== WORK REQUEST ==
Repeat precisely the span of lines below that opens with the line containing "constructor; [reflexivity|exact IH]." and closes with the line containing "remote table is configured, or", both included.

╔══

(** [resize_image] with a scaled dimension of 1. *)
Lemma resize_image_single_run (h : heap) (src dst : ptr) (simg dimg : PPMImage)
    (scale : float) (dw dh : Z) :
  h !! src = Some simg ->
  h !! dst = Some dimg ->
  scaled_size (img_x simg) scale = Some dw ->
  scaled_size (img_y simg) scale = Some dh ->
  (dw = 1 /\ 1 <= dh) \/ (1 <= dw /\ dh = 1) ->
  resize_image src dst scale h = None.
Proof.
  intros Hsrc Hdst Hdw Hdh Hone.
  assert (Hs : forall hp u v x y,
            (x = 0 /\ dw = 1 /\ u = normalized (D:=float) x dw) \/
            (y = 0 /\ dh = 1 /\ v = normalized (D:=float) y dh) ->
            sample_bicubic src u v hp = None).
  { intros hp u v x y Hcase. unfold sample_bicubic.
    rewrite bind_run. destruct (get_x src hp) as [[sx hp1] |]; [| reflexivity].
    rewrite bind_run. unfold lift at 1.
    destruct Hcase as [(-> & -> & ->) | (-> & -> & ->)].
    - change (normalized (D:=float) 0 1) with nan.
      rewrite sample_coord_nan. reflexivity.
    - destruct (sample_int (sample_coord u sx)) as [xint |]; [| reflexivity].
      rewrite bind_run. destruct (get_y src hp1) as [[sy hp2] |]; [| reflexivity].
      rewrite bind_run. change (normalized (D:=float) 0 1) with nan.
      rewrite sample_coord_nan. reflexivity. }
  assert (Hfirst : forall n (body : Z -> M unit) hp,
            1 <= n -> body 0 hp = None -> for_upto n body hp = None).
  { intros n body hp Hn Hb. unfold for_upto. rewrite seqZ_cons by lia.
    cbn [for_each]. rewrite bind_run, Hb. reflexivity. }
  assert (Hdw1 : 1 <= dw) by lia. assert (Hdh1 : 1 <= dh) by lia.
  unfold resize_image.
  rewrite bind_run, (get_x_run _ _ _ Hsrc).
  rewrite bind_run, Hdw. cbn [lift].
  rewrite bind_run, (set_x_run _ _ _ _ Hdst).
  set (d1 := {| img_x := dw; img_y := img_y dimg; img_data := img_data dimg |}).
  set (h1 := with_image h dst dw (img_y dimg) (img_data dimg)).
  assert (Hd1 : h1 !! dst = Some d1) by apply lookup_insert_eq.
  assert (Hsrc1 : exists s1, h1 !! src = Some s1 /\ img_y s1 = img_y simg).
  { destruct (decide (dst = src)) as [<- | Hne].
    - exists d1. split; [exact Hd1 |].
      rewrite Hsrc in Hdst. injection Hdst as ->. reflexivity.
    - unfold h1, with_image. rewrite lookup_insert_ne by exact Hne. eauto. }
  destruct Hsrc1 as (s1 & Hs1 & Ey).
  rewrite bind_run, (get_y_run _ _ _ Hs1), Ey.
  rewrite bind_run, Hdh. cbn [lift].
  rewrite bind_run, (set_y_run _ _ _ _ Hd1). cbn [img_x img_data d1].
  set (h2 := with_image h1 dst dw dh (img_data dimg)).
  assert (Hd2 : h2 !! dst = Some {| img_x := dw; img_y := dh;
                                    img_data := img_data dimg |})
    by apply lookup_insert_eq.
  rewrite bind_run, (get_y_run _ _ _ Hd2). cbn [img_y].
  apply Hfirst; [exact Hdh1 |].
  rewrite bind_run, (get_y_run _ _ _ Hd2). cbn [img_y].
  rewrite bind_run, (get_x_run _ _ _ Hd2). cbn [img_x].
  apply Hfirst; [exact Hdw1 |].
  rewrite bind_run, (get_x_run _ _ _ Hd2). cbn [img_x].
  rewrite bind_run.
  rewrite (Hs h2 _ _ 0 0); [reflexivity |].
  destruct Hone as [[-> _] | [_ ->]]; [left | right]; auto.
Qed.

(** X21. A destination one pixel wide or one pixel high, in binary64.
    Whatever the source and the scale, when one of the scaled dimensions is
    1 and the other is at least 1, the normalized coordinate of the only
    pixel of that row or column is [0.0 / 0.0], a NaN, the cast [(int)x] in
    [sample_bicubic] has no defined value, and [resize_image] has no defined
    result: no dimension of 1 is special-cased. *)
Theorem resize_image_single (h : heap) (src dst : ptr) (simg dimg : PPMImage)
    (scale : float) (dw dh : Z) :
  h !! src = Some simg ->
  h !! dst = Some dimg ->
  scaled_size (img_x simg) scale = Some dw ->
  scaled_size (img_y simg) scale = Some dh ->
  (dw = 1 /\ 1 <= dh) \/ (1 <= dw /\ dh = 1) ->
  resize_image src dst scale h = None.
Proof.
  intros Hsrc Hdst Hdw Hdh Hone.
  exact (resize_image_single_run h src dst simg dimg scale dw dh Hsrc Hdst Hdw Hdh Hone).
Qed.

(** A 4x4 image resized by 0.25, to a single pixel. *)
Lemma resize_image_single_example :
  let h : heap :=
    {[ 0%nat := uniform_4x4;
       1%nat := {| img_x := 0; img_y := 0;
                   img_data := replicate 9 (rgb 0 0 0) |} ]} in
  resize_image 0%nat 1%nat 0.25%float h = None.
Proof.
  intros h.
  refine (resize_image_single h 0%nat 1%nat uniform_4x4 _ 0.25%float 1 1
            eq_refl eq_refl _ _ _).
  - vm_compute. reflexivity.
  - vm_compute. reflexivity.
  - left. lia.
Defined.

(* ===================================================================== *)
(** ** The bicubic path over the reals: every access is defined *)
(* ===================================================================== *)

Section RealPath.
Local Open Scope R_scope.







End RealPath.



(** The resampling step of [main] for a scale that gives a dimension of 1. *)
Lemma resample_single (junk_x junk_y : Z) (junk_pixel : nat -> PPMPixel)
    (factor : string) (scale : float) (img : PPMImage) (dw dh : Z) :
  String.eqb factor "2x" = false ->
  scaled_size (img_x img) scale = Some dw ->
  scaled_size (img_y img) scale = Some dh ->
  (dw = 1 /\ 1 <= dh) \/ (1 <= dw /\ dh = 1) ->
  resample junk_x junk_y junk_pixel factor scale img ∅ = None.
Proof.
  intros Hfactor Hdw Hdh Hone.
  unfold resample. rewrite bind_run.
  destruct (alloc_run img ∅) as [-> _].
  set (s := fresh (dom (∅ : heap))). set (h0 := <[s := img]> (∅ : heap)).
  assert (Hs0 : h0 !! s = Some img) by apply lookup_insert_eq.
  rewrite bind_run, Hfactor. rewrite bind_run.
  destruct (init_destination_image junk_x junk_y junk_pixel s scale h0)
    as [[d h1] |] eqn:Hinit; [| reflexivity].
  destruct (init_destination_image_run _ _ _ _ _ _ _ _ Hinit)
    as (simg & n & Hsrc & _ & Hd & Hh1).
  assert (Hne : d <> s).
  { intros Heq. apply (is_fresh (dom h0)). rewrite <- Hd, Heq.
    apply elem_of_dom. eauto. }
  assert (Hs1 : h1 !! s = Some img).
  { rewrite Hh1, lookup_insert_ne by exact Hne. exact Hs0. }
  assert (Hd1 : is_Some (h1 !! d)) by (rewrite Hh1, lookup_insert_eq; eauto).
  destruct Hd1 as [dimg Hd1].
  rewrite bind_run.
  rewrite (resize_image_single_run h1 s d img dimg scale dw dh Hs1 Hd1 Hdw Hdh Hone).
  reflexivity.
Qed.
(** *** Restoration *)

Lemma restoreIngredient_effect now q db ingredient :
  let db' := restoreIngredient now q db ingredient in
  menuItems db' = menuItems db ∧ orders db' = orders db
  ∧ ∀ k, stockAt db' k = Z.add (restoredAmount k q ingredient) <$> stockAt db k.
Proof.
  unfold restoreIngredient, restoredAmount.
  destruct (inventoryItems db !! ing_ingredient ingredient) as [item|] eqn:Hitem.
  - destruct (ing_quantity ingredient * q <=? 0); simpl.
    + repeat split. intros k. by rewrite andb_false_r, add_zero_fmap.
    + repeat split. intros k. rewrite andb_true_r.
      change (stockAt (with_inventoryLogs ?f ?d) k) with (stockAt d k).
      rewrite stockAt_incStock.
      destruct (Z.eqb_spec (ing_ingredient ingredient) k);
        [by rewrite decide_True | by rewrite decide_False, add_zero_fmap].
  - repeat split. intros k.
    destruct (Z.eqb_spec (ing_ingredient ingredient) k) as [<-|]; simpl.
    + unfold stockAt. by rewrite Hitem.
    + by rewrite add_zero_fmap.
Qed.

Lemma restoreIngredients_effect now q ingredients : ∀ db,
  let db' := fold_left (restoreIngredient now q) ingredients db in
  menuItems db' = menuItems db ∧ orders db' = orders db
  ∧ ∀ k, stockAt db' k = Z.add (restoredBy k q ingredients) <$> stockAt db k.
Proof.
  induction ingredients as [|i rest IH]; intros db; simpl.
  { repeat split. intros k. by rewrite add_zero_fmap. }
  destruct (IH (restoreIngredient now q db i)) as (Hm & Ho & Hs).
  destruct (restoreIngredient_effect now q db i) as (Hm1 & Ho1 & Hs1).
  simpl in *. rewrite Hm, Ho, Hm1, Ho1. repeat split.
  intros k. by rewrite Hs, Hs1, add_add_fmap.
Qed.

Lemma restoreOrderItems_effect now lines : ∀ db,
  let db' := fold_left (restoreOrderItem now) lines db in
  menuItems db' = menuItems db ∧ orders db' = orders db
  ∧ ∀ k, stockAt db' k = Z.add (restoredByOrder (menuItems db) k lines) <$> stockAt db k.
Proof.
  induction lines as [|line rest IH]; intros db; simpl.
  { repeat split. intros k. by rewrite add_zero_fmap. }
  destruct (IH (restoreOrderItem now db line)) as (Hm & Ho & Hs).
  simpl in *. rewrite Hm, Ho. clear Hm Ho. unfold restoreOrderItem in *.
  destruct (menuItems db !! line_menuItem line) as [menuItem|]; simpl.
  - destruct (restoreIngredients_effect now (line_quantity line)
                (menu_ingredients menuItem) db) as (Hm1 & Ho1 & Hs1).
    simpl in *. rewrite Hm1 in Hs. rewrite Hm1, Ho1. repeat split.
    intros k. by rewrite Hs, Hs1, add_add_fmap.
  - repeat split. intros k. by rewrite Hs.
Qed.

(** Cancelling an order that is not yet cancelled gives each item the
    restored amounts of the order's lines. *)
Lemma cancel_effect now id db existingOrder :
  orders db !! id = Some existingOrder →
  order_status existingOrder ≠ "cancelled" →
  ∃ db', updateOrderStatus now id cancelReq db
         = (Ok (applyStatusUpdate now cancelReq existingOrder), db')
         ∧ ∀ k, stockAt db' k
                = Z.add (restoredByOrder (menuItems db) k (order_items existingOrder))
                    <$> stockAt db k.
Proof.
  intros Hid Hst. unfold updateOrderStatus. simpl. rewrite Hid.
  apply String.eqb_neq in Hst. rewrite Hst. simpl.
  eexists. split; [reflexivity|]. intros k.
  destruct (restoreOrderItems_effect now (order_items existingOrder) db) as (_ & _ & Hs).
  by rewrite <- Hs.
Qed.

(** *** Deduction at creation *)

Lemma deduct_effect now id q db :
  let r := deductFromDailyInventory now id q db in
  console r.2 = console db ∧ menuItems r.2 = menuItems db ∧ orders r.2 = orders db
  ∧ ∀ k, stockAt r.2 k
         = match r.1 with
           | Ok _ => if decide (id = k) then Z.add (- q) <$> stockAt db k
                     else stockAt db k
           | Err _ => stockAt db k
           end.
Proof.
  unfold deductFromDailyInventory.
  destruct (deductLoop now _ q (dailyEntries db)) as [remaining stored].
  destruct (0 <? remaining); simpl; repeat split.
  intros k. apply (stockAt_incStock (with_dailyEntries (λ _, stored) db)).
Qed.

(** The ingredient loop of a line logs nothing only if every deduction
    went through, and then each item has lost what the line requires. *)
Lemma deductIngredients_quiet now m q ingredients : ∀ db,
  let r := deductIngredients now m ingredients q db in
  (length (console db) ≤ length (console r.2))%nat
  ∧ menuItems r.2 = menuItems db ∧ orders r.2 = orders db
  ∧ (length (console r.2) = length (console db) →
     r.1 = Ok tt
     ∧ ∀ k, stockAt r.2 k = Z.add (- requiredBy k q ingredients) <$> stockAt db k).
Proof.
  induction ingredients as [|i rest IH]; intros db; simpl.
  { repeat split; [lia|]. intros k. by rewrite add_zero_fmap. }
  destruct (inventoryItems db !! ing_ingredient i) as [item|] eqn:Hitem.
  2:{ destruct (IH (console_error (LogInvalidIngredientRef m) db)) as (Hl & Hm & Ho & _).
      simpl in *. rewrite length_app in Hl. simpl in Hl.
      repeat split; [lia | done | done | lia | lia]. }
  destruct (item_currentStock item <? ing_quantity i * q).
  { simpl. rewrite length_app. simpl. repeat split; lia. }
  destruct (deduct_effect now (ing_ingredient i) (ing_quantity i * q) db)
    as (Hc1 & Hm1 & Ho1 & Hs1). simpl in *.
  destruct (deductFromDailyInventory now (ing_ingredient i) (ing_quantity i * q) db)
    as [[[]|e] db1]; simpl in *.
  - match goal with |- context [deductIngredients now m rest q ?d] =>
      destruct (IH d) as (Hl & Hm & Ho & Hq) end.
    simpl in *. rewrite Hc1 in *. rewrite Hm, Ho, Hm1, Ho1.
    repeat split; [done | by apply Hq |]. intros k.
    destruct (Hq H) as [_ Hs]. rewrite Hs.
    change (stockAt (with_inventoryLogs ?f ?d) k) with (stockAt d k).
    rewrite Hs1. unfold requiredAmount.
    destruct (Z.eqb_spec (ing_ingredient i) k).
    + rewrite decide_True by done. rewrite add_add_fmap. f_equal. f_equal. lia.
    + rewrite decide_False by done. done.
  - rewrite length_app, Hc1. simpl. repeat split; (done || lia).
Qed.
(** * readerwriter: one Writer, many lock-free Readers

    A shallow embedding of [readerwriter.go].  The package is concurrent, so
    every method is cut into its atomic actions (one constructor of [Task]
    per program point) and the threads of a program are interleaved by a
    scheduler.  The memory is explicit: the generation records allocated by
    [New] and [Swap] live in a heap indexed by their address, and the
    [atomic.Pointer] of the Writer holds such an address.

    The package never looks inside a value of its type parameter [T], it
    only moves it.  Where a statement is about which value plays which
    role, equality on [T] stands for the identity of the Go value (for a
    slice or a pointer: the reference).  In the writer loop of the test
    [T] is a slice, a view of an array that [append] may write into; there
    the arrays are held in a memory next to the Writer. *)

From Stdlib Require Import ZArith Lia.
From stdpp Require Import base list.
(** ** Lines: [split] and [join] *)

Lemma append_empty_r (s : string) : (s ++ "")%string = s.
Proof. induction s as [|c s IH]; simpl; [reflexivity|now rewrite IH]. Qed.

Lemma append_assoc (s1 s2 s3 : string) :
  ((s1 ++ s2) ++ s3)%string = (s1 ++ (s2 ++ s3))%string.
Proof. induction s1 as [|c s1 IH]; simpl; [reflexivity|now rewrite IH]. Qed.

Lemma isLine_app (s1 s2 : string) :
  isLine (s1 ++ s2) = isLine s1 && isLine s2.
Proof.
  induction s1 as [|c s1 IH]; simpl; [reflexivity|].
  rewrite IH. now rewrite andb_assoc.
Qed.

Lemma split_nonempty (s : string) : JS.split s <> [].
Proof.
  destruct s as [|c s]; simpl; [discriminate|].
  destruct (Ascii.eqb c JS.LF); [discriminate|].
  destruct (JS.split s); discriminate.
Qed.

Lemma join_cons (x : string) (rest : list string) :
  rest <> [] -> JS.join (x :: rest) = (x ++ String JS.LF (JS.join rest))%string.
Proof. destruct rest; [congruence|reflexivity]. Qed.

(** Joining the lines of a text gives the text back. *)
Lemma join_split (s : string) : JS.join (JS.split s) = s.
Proof.
  induction s as [|c s IH]; [reflexivity|].
  cbn [JS.split]. destruct (Ascii.eqb c JS.LF) eqn:Ec.
  - apply Ascii.eqb_eq in Ec. subst c.
    rewrite join_cons by apply split_nonempty. simpl. now rewrite IH.
  - destruct (JS.split s) as [|h t] eqn:Es; [now apply split_nonempty in Es|].
    destruct t as [|h' t].
    + simpl in *. now rewrite IH.
    + rewrite join_cons by discriminate.
      rewrite join_cons in IH by discriminate.
      cbn [append]. now rewrite IH.
Qed.

Lemma split_isLine (s : string) : Forall (fun l => isLine l = true) (JS.split s).
Proof.
  induction s as [|c s IH]; simpl.
  - constructor; [reflexivity|constructor].
  - destruct (Ascii.eqb c JS.LF) eqn:Ec.
    + constructor; [reflexivity|exact IH].
    + destruct (JS.split s) as [|h t]; [repeat constructor; simpl; now rewrite Ec|].
      inversion IH; subst. constructor; [|assumption].
      simpl. rewrite Ec. assumption.
Qed.
(** X7: with a cold cache, a student whose embedding has just been deleted
    is never recognised, whatever the thresholds and the frame, provided no
    remote table is configured, or the remote delete went through, or the
    later load does not reach the remote table; the delete ([env_del]) and
    the load ([env]) are separate calls that may meet different outcomes.
    When the remote delete fails (its error is swallowed) and the later
    select succeeds, the deleted row is reloaded and the student is
    recognised again. *)
Theorem deleted_not_recognized_cold {raw image : Type} :
  (forall (env_del env : Env raw image) (tn tf : R) (st : Store) (sid : Z) (frame : image),
     emb_cache st = None ->
     table st = None \/ remote_ok env_del = true \/ remote_ok env = false ->
     fst (predict env tn tf (delete_student_embedding env_del st sid) frame) <> Some sid)
  /\ fst (predict_student_id (world true true)
            (delete_student_embedding (world true false)
               (mkStore [(7%Z, [1])] (Some [(7%Z, [1])]) None) 7%Z) 0%nat) = Some 7%Z.
Proof.
  split.
  - intros env_del env tn tf st sid frame Hc Hcase. unfold predict.
    destruct (compute_embedding env frame) as [e|]; [|discriminate].
    unfold delete_student_embedding. cbn [emb_cache fst]. rewrite Hc.
    intro H. apply match_embedding_accepted in H as (d & m & (ref & Hin & _) & _).
    revert Hin. unfold load_cache. cbn [table files].
    destruct (table st) as [t|].
    + destruct (remote_ok env_del) eqn:Hd; cbn [table files];
        destruct (remote_ok env) eqn:Hr.
      * intro Hin. apply dict_of_keys in Hin as (v' & Hin).
        apply filter_In in Hin as [Hin _]. exact (dict_remove_keys _ _ _ _ Hin eq_refl).
      * intro Hin. apply dict_of_keys in Hin as (v' & Hin).
        exact (dict_remove_keys _ _ _ _ Hin eq_refl).
      * exfalso. destruct Hcase as [E|[E|E]]; discriminate.
      * intro Hin. apply dict_of_keys in Hin as (v' & Hin).
        exact (dict_remove_keys _ _ _ _ Hin eq_refl).
    + intro Hin. apply dict_of_keys in Hin as (v' & Hin).
      exact (dict_remove_keys _ _ _ _ Hin eq_refl).
  - apply predict_world_seven. reflexivity.
Qed.

Lemma deleted_not_recognized_cold_witness :
  emb_cache (mkStore [(7%Z, [1])] (Some [(7%Z, [1])]) None) = None
  /\ remote_ok (world true true) = true
  /\ fst (predict (world true true) default_threshold_nn default_threshold_fallback
            (delete_student_embedding (world true true)
               (mkStore [(7%Z, [1])] (Some [(7%Z, [1])]) None) 7%Z) 0%nat) <> Some 7%Z.
Proof.
  split; [reflexivity|]. split; [reflexivity|].
  destruct (@deleted_not_recognized_cold (list nat) nat) as [Hgen _].
  apply (Hgen (world true true) (world true true) default_threshold_nn
           default_threshold_fallback (mkStore [(7%Z, [1])] (Some [(7%Z, [1])]) None)
           7%Z 0%nat); [reflexivity|right; left; reflexivity].
Defined.

Lemma upload_loop {raw image : Type} (env : Env raw image) (l : list (Z * vec)) n t :
  remote_ok env = true ->
  fold_left (fun (acc : nat * list (Z * vec)) (f : Z * vec) =>
               if remote_ok env then (S (fst acc), dict_set (snd acc) (fst f) (snd f)) else acc)
            l (n, t)
  = ((n + List.length l)%nat, fold_left (fun d p => dict_set d (fst p) (snd p)) l t).
Proof.
  intro Hr. rewrite Hr. revert n t. induction l as [|f l IH]; intros n t; simpl.
  - now rewrite Nat.add_0_r.
  - rewrite IH. f_equal. lia.
Qed.

Lemma filter_nonempty_id (l : list (Z * vec)) :
  (forall k v, In (k, v) l -> v <> []) ->
  filter (fun p => negb (Nat.eqb (List.length (snd p)) 0)) l = l.
Proof.
  induction l as [|[k v] l IH]; simpl; intro H; [reflexivity|].
  destruct v as [|x v]; [exfalso; exact (H k [] (or_introl eq_refl) eq_refl)|].
  simpl. rewrite IH; [reflexivity|]. intros k' v' Hin. exact (H k' v' (or_intror Hin)).
Qed.

(** X8: with a reachable remote table that starts empty, uploading the
    local embedding files (distinct student ids, non-empty arrays) upserts
    every one of them and reports that count; afterwards the cache the
    service loads from the remote table is the same reference list, in the
    same order, as the one it loads from the local files. *)
Theorem upload_then_load {raw image : Type} (env : Env raw image) (st : Store) :
  table st = Some [] -> remote_ok env = true ->
  NoDup (map fst (files st)) -> (forall k v, In (k, v) (files st) -> v <> []) ->
  exists st', upload_embeddings env st = Some (List.length (files st), st')
              /\ files st' = files st
              /\ load_cache env st' = load_cache env (mkStore (files st) None None)
              /\ load_cache env st' = files st.
Proof.
  intros Ht Hr Hnd Hne. unfold upload_embeddings. rewrite Ht.
  rewrite (upload_loop env (files st) 0 [] Hr). simpl.
  eexists. split; [reflexivity|]. split; [reflexivity|].
  unfold load_cache. cbn [table files]. rewrite Hr.
  fold (dict_of (files st)). rewrite (dict_of_nodup (files st) Hnd).
  rewrite filter_nonempty_id by exact Hne.
  pose proof (dict_of_nodup (files st) Hnd) as Hid. split; exact Hid.
Qed.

╚══

== RESPONSE BOX ==
    + constructor; [reflexivity|exact IH].
    + destruct (JS.split s) as [|h t]; [repeat constructor; simpl; now rewrite Ec|].
      inversion IH; subst. constructor; [|assumption].
      simpl. rewrite Ec. assumption.
Qed.
(** X7: with a cold cache, a student whose embedding has just been deleted
    is never recognised, whatever the thresholds and the frame, provided no
    remote table is configured, or the remote delete went through, or the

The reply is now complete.